In [13]:
import pandas as pd
import numpy as np
import os

MAIN_DATA_FILE = 'C:/Users/511232/Desktop/DSS/MERGING GOOGLESHEETS QUESTIONNAIRES/codes/arabic_questionnaires.xlsx'
CRITERIA_FILE = 'C:/Users/511232/Desktop/criterias.xlsx'

In [14]:
def create_criteria_dict(criteria_df, key_language='arabic'):
    """
    Creates a dictionary mapping indicator names to their availability criteria.

    Args:
        criteria_df (pd.DataFrame): DataFrame containing indicator names and criteria.
        key_language (str): 'english' or 'arabic'. Determines which indicator name to use as the key.

    Returns:
        dict: A dictionary mapping indicator names to their integer criteria.
    """
    if key_language.lower() == 'english':
        key_col = 'Indicator_En'
    elif key_language.lower() == 'arabic':
        key_col = 'Indicator_Ar'
    else:
        raise ValueError("key_language must be 'english' or 'arabic'")

    # Drop rows where the key column is NaN to avoid issues
    criteria_df.dropna(subset=[key_col], inplace=True)
    
    return pd.Series(criteria_df.criteria.values, index=criteria_df[key_col]).to_dict()


def calculate_availability(df, group_cols, criteria_dict, global_max_year, year_col='السنة', indicator_col='المؤشر', window_size=5):
    """
    Calculates availability for each group, returning a collapsed Series (one result per group).
    This function checks if data points for an indicator are present consistently across defined time windows.
    
    Example of the process for a single indicator group:
    1. indicator_name = group.name[...]
       This line just gets the name of the indicator we are working on.
       indicator_name = "Literacy rate"

    2. criteria = criteria_dict.get(indicator_name, 1)
       This looks up the "Literacy rate" in our criteria dictionary and finds its requirement.
       criteria = 2 (meaning we need at least 2 data points per 5-year window)

    3. binned_years = pd.cut(...)
       This is the categorization step.

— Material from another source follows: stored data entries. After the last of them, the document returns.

Lemma acl_ok_runtime a : acl_ok a <-> runtime_acl a.
Proof.
  split.
  - intros Ha. assert (forall us, us ∈ [u "rwx"; u "rw-"; u "r--"] -> us = u "rwx" \/ us = u "rw-" \/ us = u "r--") as Hus
      by (intros us; rewrite !elem_of_cons, elem_of_nil; naive_solver).
    destruct Ha as [us Hu|us uid p Hu Hi Hp].
    + destruct (Hus _ Hu) as [->|[->| ->]]; [left; by exists true|left; by exists false|right; by left].
    + assert (forall d b, baseline_acl d = Ok b -> forall q : string, (q = if d then "-wx" else "rw-")%string ->
        acl_ok (ACL (acl_user b) [(uid, u q)] (u "---") (Some (u q)) (u "---")) ->
        grant_acl b uid = Ok (ACL (acl_user b) [(uid, u q)] (u "---") (Some (u q)) (u "---"))) as Hgrant.
      { intros d b Hb q Hq Hok. unfold grant_acl. rewrite acl_check_ok by (unfold baseline_acl in Hb; by apply acl_init_Ok in Hb as [? _]).
        cbn [result_bind]. destruct d; apply (f_equal (fun r => match r with Ok a => a | Err _ => b end)) in Hb;
          vm_compute in Hb; subst b q; by apply acl_init_Ok. }
      pose proof (ok_named us uid p Hu Hi Hp) as Hok.
      destruct (Hus _ Hu) as [->|[->| ->]].
      * change (named_permissions (u "rwx")) with [u "-wx"; u "--x"] in Hp. rewrite !elem_of_cons, elem_of_nil in Hp.
        destruct Hp as [->|[->|[]]].
        -- right. right. left. eexists _, uid. apply (Hgrant true _ eq_refl); done.
        -- right. right. right. left. eexists (ACL _ _ _ _ _), uid. unfold traversal_acl. cbn [result_bind].
           change (baseline_acl true) with (Ok (ACL (u "rwx") [] (u "---") None (u "---"))). cbn [result_bind].
           rewrite bool_decide_eq_true_2 by reflexivity. by apply acl_init_Ok.
      * change (named_permissions (u "rw-")) with [u "rw-"] in Hp. rewrite !elem_of_cons, elem_of_nil in Hp.
        destruct Hp as [->|[]]. right. right. left. eexists _, uid. apply (Hgrant false _ eq_refl); done.
      * change (named_permissions (u "r--")) with [u "r--"] in Hp. rewrite !elem_of_cons, elem_of_nil in Hp.
        destruct Hp as [->|[]]. do 4 right. exists uid. by apply acl_init_Ok.
  - intros [[d H]|[H|[(b & uid & H)|[(b & uid & H)|[uid H]]]]].
    1, 2, 5: unfold baseline_acl, readonly_baseline_acl, readonly_grant_acl, named_acl in H; by apply acl_init_Ok in H as [? _].
    + unfold grant_acl in H. apply result_bind_Ok in H as (? & _ & H). destruct (_ || _); [done|]. unfold named_acl in H. by apply acl_init_Ok in H as [? _].
    + unfold traversal_acl in H. apply result_bind_Ok in H as (? & _ & H). destruct (negb _); [done|]. unfold named_acl in H. by apply acl_init_Ok in H as [? _].
Qed.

It takes our list of years and puts each one into a 5-year "bucket".
       2011 -> [2010, 2015), 2012 -> [2010, 2015)
       2016 -> [2015, 2020), 2018 -> [2015, 2020)
       2021 -> [2020, 2025), 2022 -> [2020, 2025), 2023 -> [2020, 2025)

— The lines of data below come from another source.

Definition process_from_dict (value : pyval) : result process :=
  let? d := exact value ["argv"; "cwd"; "environment"; "stop_signal"; "user"] "image process fields are invalid" in
  match d.["argv"], d.["environment"] with
  | VList arguments, VList raw_environment =>
      let? env := map_result env_dict_entry raw_environment in
      let? us := user_from_dict (d.["user"]) in
      let? p := process_init arguments env (d.["cwd"]) us (d.["stop_signal"]) in
      raise "image process contract is not canonical" when negb (py_eqb (VDict (process_to_dict p)) (VDict d)) ;;
      Ok p
  | _, _ => Err "image process arrays are invalid"
  end.

Definition image_process_vectors (value : pyval) : result (list pystr * list pystr) :=
  match value with
  | VDict d =>
      let? entrypoint := string_array d "Entrypoint" in
      let? command := string_array d "Cmd" in
      Ok (entrypoint, command)
  | _ => Err "image config.config must be an object"
  end.

(** * The user in the account databases of the image *)

Definition account_number (value : pystr) (field_name : string) : result Z :=
  let? canonical := account (VStr value) field_name in
  raise (field_name ++ " is not numeric")%string when negb (isdecimal canonical) ;;
  py_int canonical.

(** [_account_lines]: the lines that are neither empty nor comments *)
Definition account_lines (payload : bytes) (field_name : string) : result (list pystr) :=
  raise ("image-root " ++ field_name ++ " database is invalid")%string
    when (MAX_ACCOUNT_DATABASE_BYTES <? zlen payload) || bool_decide (0 ∈ payload) ;;
  raise ("image-root " ++ field_name ++ " database is not ASCII")%string when negb (forallb (fun b => b <? 128) payload) ;;
  raise ("image-root " ++ field_name ++ " database is unterminated")%string
    when negb (bool_decide (payload = [])) && negb (endswith [10] payload) ;;
  let lines := match payload with [] => [] | _ => split 10 (take (length payload - 1) payload) end in
  Ok (List.filter (fun line => negb (bool_decide (line = [])) && negb (startswith (u "#") line)) lines).

Definition passwd_record (line : pystr) : result (pystr * Z * Z) :=
  match split 58 line with
  | [name; _; uid; gid; _; _; _] =>
      raise "image-root passwd entry is invalid" when negb (fullmatch account_re name) ;;
      let? uid := account_number uid "image-root passwd UID" in
      let? gid := account_number gid "image-root passwd GID" in
      Ok (name, uid, gid)
  | _ => Err "image-root passwd entry is invalid"
  end.

Definition group_record (line : pystr) : result (pystr * Z) :=
  match split 58 line with
  | [name; _; gid; _] =>
      raise "image-root group entry is invalid" when negb (fullmatch account_re name) ;;
      let? gid := account_number gid "image-root group GID" in
      Ok (name, gid)
  | _ => Err "image-root group entry is invalid"
  end.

    4. window_counts = binned_years.value_counts()
       This step counts how many data points landed in each bucket.
       [2010, 2015): 2
       [2015, 2020): 2
       [2020, 2025): 3

    5. windows_with_sufficient_data = window_counts[window_counts >= criteria]
       This is a filter. It keeps only buckets where the count meets our criteria (>= 2).
       [2010, 2015): Kept (because 2 >= 2)
       [2015, 2020): Kept (because 2 >= 2)
       [2020, 2025): Kept (because 3 >= 2)

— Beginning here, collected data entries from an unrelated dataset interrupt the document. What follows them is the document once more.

Lemma cwd_check s : negb (startswith [47] s) || negb (bool_decide (normpath s = s)) || contains [47; 47] s = false <-> normal_path s.
Proof.
  split.
  - intros H. apply orb_false_iff in H as [H H3]. apply orb_false_iff in H as [H1 H2]. bool_norm.
    rewrite <- H2. apply normpath_one; [done|]. rewrite H2. destruct (startswith [47; 47] s) eqn:E; [|done].
    apply startswith_spec in E as [t ->]. exfalso. 
    assert (contains [47; 47] ([47; 47] ++ t) = true) by (apply contains_spec; by exists [], t). congruence.
  - intros Hn. destruct (normpath_normal _ Hn) as (-> & -> & _). rewrite bool_decide_eq_true_2 by done.
    by rewrite normal_path_no_dslash.
Qed.

Lemma default_path_ok : env_ok (u "PATH", u OCI_DEFAULT_PATH).
Proof.
  split; [by vm_compute|]. split; [by apply (bool_decide_unpack _)|]. eexists. split; [by vm_compute|]. by vm_compute.
Qed.

Lemma process_init_ok avs items cv us sv p : user_ok us -> process_init avs items cv us sv = Ok p ->
  process_ok p /\ avs = map VStr (argv p) /\ p_user p = us /\ cv = VStr (cwd p) /\ stop_signal_of sv = Ok (stop_signal p) /\
  exists env, items = env_values env /\ environment p = env ++ (if bool_decide (u "PATH" ∈ map fst env) then [] else [(u "PATH", u OCI_DEFAULT_PATH)]).
Proof.
  intros Hu. unfold process_init. destruct (_ <? _) eqn:G1; [done|]. intros H. apply result_bind_Ok in H as (l & Hl & H).
  apply plain_strings_Ok in Hl as [-> Hl]. destruct (_ <? _) eqn:G2 in H; [done|]. apply result_bind_Ok in H as (env & He & H).
  apply check_environment_Ok in He as (-> & He & Hn & _). apply result_bind_Ok in H as (env' & He' & H).
  apply result_bind_Ok in H as (dir & Hd & H). apply plain_string_Ok in Hd as (-> & _ & Hd). destruct (_ || _) eqn:G3 in H; [done|].
  apply cwd_check in G3. apply result_bind_Ok in H as (n & Hs & H). destruct (_ <? _) eqn:G4 in H; [done|]. apply (inj Ok) in H. subst p.
  cbn [argv p_user cwd stop_signal environment]. unfold env_values in G2. unfold zlen in G1, G2. rewrite length_map in G1, G2.
  assert (env' = env ++ (if bool_decide (u "PATH" ∈ map fst env) then [] else [(u "PATH", u OCI_DEFAULT_PATH)]) /\
          zlen env' <= MAX_PROCESS_ENVIRONMENT /\ Forall env_ok env' /\ NoDup (map fst env') /\ u "PATH" ∈ map fst env') as (E & ? & ? & ? & ?).
  { unfold zlen. destruct (bool_decide_reflect (u "PATH" ∈ map fst env)) as [Hp|Hp].
    - apply (inj Ok) in He'. subst env'. rewrite app_nil_r. bool_norm. done.
    - destruct (_ <=? _) eqn:G5 in He'; [done|]. apply (inj Ok) in He'. subst env'. bool_norm. split; [done|].
      rewrite length_app. cbn [length]. unfold zlen in G5. split; [lia|]. split; [apply Forall_app; split; [done|]; repeat constructor; apply default_path_ok|].
      rewrite map_app. cbn [map fst]. split; [|apply elem_of_app; right; by left].
      apply NoDup_app. split; [done|]. split; [|repeat constructor; apply not_elem_of_nil].
      intros x Hx. rewrite list_elem_of_singleton. by intros ->. }
  split; [|by eauto 10]. bool_norm. split; cbn [argv environment cwd p_user stop_signal]; try done.
  by eapply stop_signal_bounds.
Qed.

Lemma process_init_own p : process_ok p ->
  process_init (map VStr (argv p)) (env_values (environment p)) (VStr (cwd p)) (p_user p) (VInt (stop_signal p)) = Ok p.
Proof.
  intros [[Ha Hal] [He Hel] Hn Hp [Hc Hcn] Hu Hs Hz]. unfold process_init, env_values. unfold zlen at 1 2. rewrite !length_map.
  fold (zlen (argv p)) (zlen (environment p)). rewrite !(proj2 (Z.ltb_ge _ _)) by done.
  rewrite (proj2 (plain_strings_Ok _ _ _ (argv p)) (conj eq_refl Hal)). cbn [result_bind].
  rewrite (proj2 (check_environment_Ok 0 [] _ (environment p))).
  2: { split; [done|]. split; [done|]. split; [done|]. apply Forall_forall. intros x _. apply not_elem_of_nil. }
  cbn [result_bind]. rewrite bool_decide_eq_true_2 by done. cbn [result_bind].
  rewrite (proj2 (plain_string_Ok (VStr (cwd p)) _ false (cwd p))).
  2: { split; [done|]. split; [|done]. intros _ E. destruct Hcn as (? & _ & Ec). by rewrite Ec in E. }
  cbn [result_bind]. rewrite (proj2 (cwd_check _) Hcn).
  change (stop_signal_of (VInt (stop_signal p))) with (signal_range (stop_signal p)).
  rewrite (proj2 (signal_range_Ok _ (stop_signal p))) by done. cbn [result_bind].
  rewrite (proj2 (Z.ltb_ge _ _)) by done. by destruct p.
Qed.

Lemma wf_process p : wf_val (VDict (process_to_dict p)) /\ no_nan (VDict (process_to_dict p)) = true.
Proof.
  unfold process_to_dict. split.
  - apply WfDict; [apply NoDup_decide; vm_compute; reflexivity|].
    repeat apply Forall_cons_2; cbn [snd]; try constructor.
    + apply wf_strings.
    + induction (environment p) as [|nv l IH]; constructor; [|done].
      apply WfDict; [apply NoDup_decide; vm_compute; reflexivity|repeat constructor].
    + apply NoDup_decide. vm_compute. reflexivity.
    + destruct (p_user p) as [? []]; repeat constructor.
  - cbn [no_nan forallb snd]. rewrite !andb_true_iff. repeat split.
    + induction (argv p); done.
    + induction (environment p); done.
    + by destruct (p_user p) as [? []].
Qed.

Lemma env_dict_entries l : map_result env_dict_entry (map (fun nv => VDict [(u "name", VStr nv.1); (u "value", VStr nv.2)]) l) = Ok (env_values l).
Proof.
  apply map_result_Ok. induction l as [|nv l IH]; constructor; [|done]. unfold env_dict_entry. by read_dict.
Qed.

Lemma process_from_to_dict p : process_ok p -> process_from_dict (VDict (process_to_dict p)) = Ok p.
Proof.
  intros Hp. destruct (wf_process p) as [Hw Hn]. pose proof (py_eqb_refl _ Hw Hn) as Heq. clear Hw Hn.
  unfold process_from_dict. rewrite exact_VDict by reflexivity. cbn [result_bind].
  assert (forall k v, In (k, v) [("argv"%string, VList (map VStr (argv p))); ("cwd"%string, VStr (cwd p));
     ("environment"%string, VList (map (fun nv => VDict [(u "name", VStr nv.1); (u "value", VStr nv.2)]) (environment p)));
     ("stop_signal"%string, VInt (stop_signal p)); ("user"%string, VDict (user_to_dict (p_user p)))] ->
     (process_to_dict p).[k] = v) as Hread.
  { intros k v H. unfold process_to_dict. cbn [In] in H.
    destruct H as [E|[E|[E|[E|[E|[]]]]]]; apply pair_equal_spec in E as [<- <-]; by read_dict. }
  rewrite (Hread "argv" _ (or_introl eq_refl)), (Hread "cwd" _ (or_intror (or_introl eq_refl))),
    (Hread "environment" _ (or_intror (or_intror (or_introl eq_refl)))),
    (Hread "stop_signal" _ (or_intror (or_intror (or_intror (or_introl eq_refl))))),
    (Hread "user" _ (or_intror (or_intror (or_intror (or_intror (or_introl eq_refl)))))). clear Hread.
  rewrite env_dict_entries. cbn [result_bind]. rewrite user_from_to_dict by apply Hp. cbn [result_bind].
  rewrite process_init_own by done. cbn [result_bind]. by rewrite Heq.
Qed.

Lemma process_from_dict_ok v p : process_from_dict v = Ok p -> process_ok p /\ py_eqb (VDict (process_to_dict p)) v = true.
Proof.
  unfold process_from_dict. intros H. apply result_bind_Ok in H as (d & Hd & H). apply exact_Ok in Hd as [-> _].
  destruct (d.["argv"]) as [| | | | |arguments| |]; try done. destruct (d.["environment"]) as [| | | | |raw| |]; try done.
  apply result_bind_Ok in H as (env & _ & H). apply result_bind_Ok in H as (us & Hu & H). apply result_bind_Ok in H as (p' & Hp & H).
  destruct (negb _) eqn:G; [done|]. apply (inj Ok) in H. subst p'. bool_norm. split; [|done].
  apply process_init_ok in Hp as [? _]; [done|]. by eapply user_from_dict_ok.
Qed.

Lemma process_from_config_ok v p : process_from_config v = Ok p -> process_ok p.
Proof.
  unfold process_from_config. destruct v; try done; intros H.
  - unfold process_empty in H. apply result_bind_Ok in H as (us & Hu & H). apply process_init_ok in H as [? _]; [done|].
    by apply user_init_Ok in Hu as (_ & _ & ?).
  - apply result_bind_Ok in H as (? & _ & H). apply result_bind_Ok in H as (e & _ & H). apply result_bind_Ok in H as (c & _ & H).
    apply result_bind_Ok in H as (env & _ & H). cbv zeta in H. apply result_bind_Ok in H as (dir & _ & H).
    apply result_bind_Ok in H as (us & Hu & H). apply result_bind_Ok in H as (sg & _ & H).
    apply process_init_ok in H as [? _]; [done|]. by eapply user_from_value_ok.
Qed.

    6. sufficient_windows_set = set(windows_with_sufficient_data.index)
       This creates a clean, unique list of the windows that passed the filter.
       sufficient_windows_set = { [2010, 2015), [2015, 2020), [2020, 2025) }

    7. return 1 if len(...) == len(...) else 0
       The final check compares the set of windows with sufficient data against the set of ALL possible windows in our universal time range.
       If they match perfectly, it means the indicator is fully available (returns 1), otherwise it's not (returns 0).
    """
    if df.empty:
        return pd.Series(dtype=int)

    # Determine the overall year range and create standard bins using the global max year.
    min_year = 2010
    bins = range(min_year, global_max_year + window_size + 1, window_size)
    
    # Create a set of all possible windows (bins) that could exist based on the global range.
    all_possible_windows = set(pd.cut(pd.Series(range(min_year, global_max_year + 1)), bins=bins, right=False).dropna().unique())
    
    results = {}
    grouped = df.groupby(group_cols)
    indicator_col_index = group_cols.index(indicator_col)

    for name, group in grouped:
        # 'name' is a tuple of the group keys, e.g., ('Indicator A', 'Country X')
        indicator_name = name[indicator_col_index]
        criteria = criteria_dict.get(indicator_name, 1)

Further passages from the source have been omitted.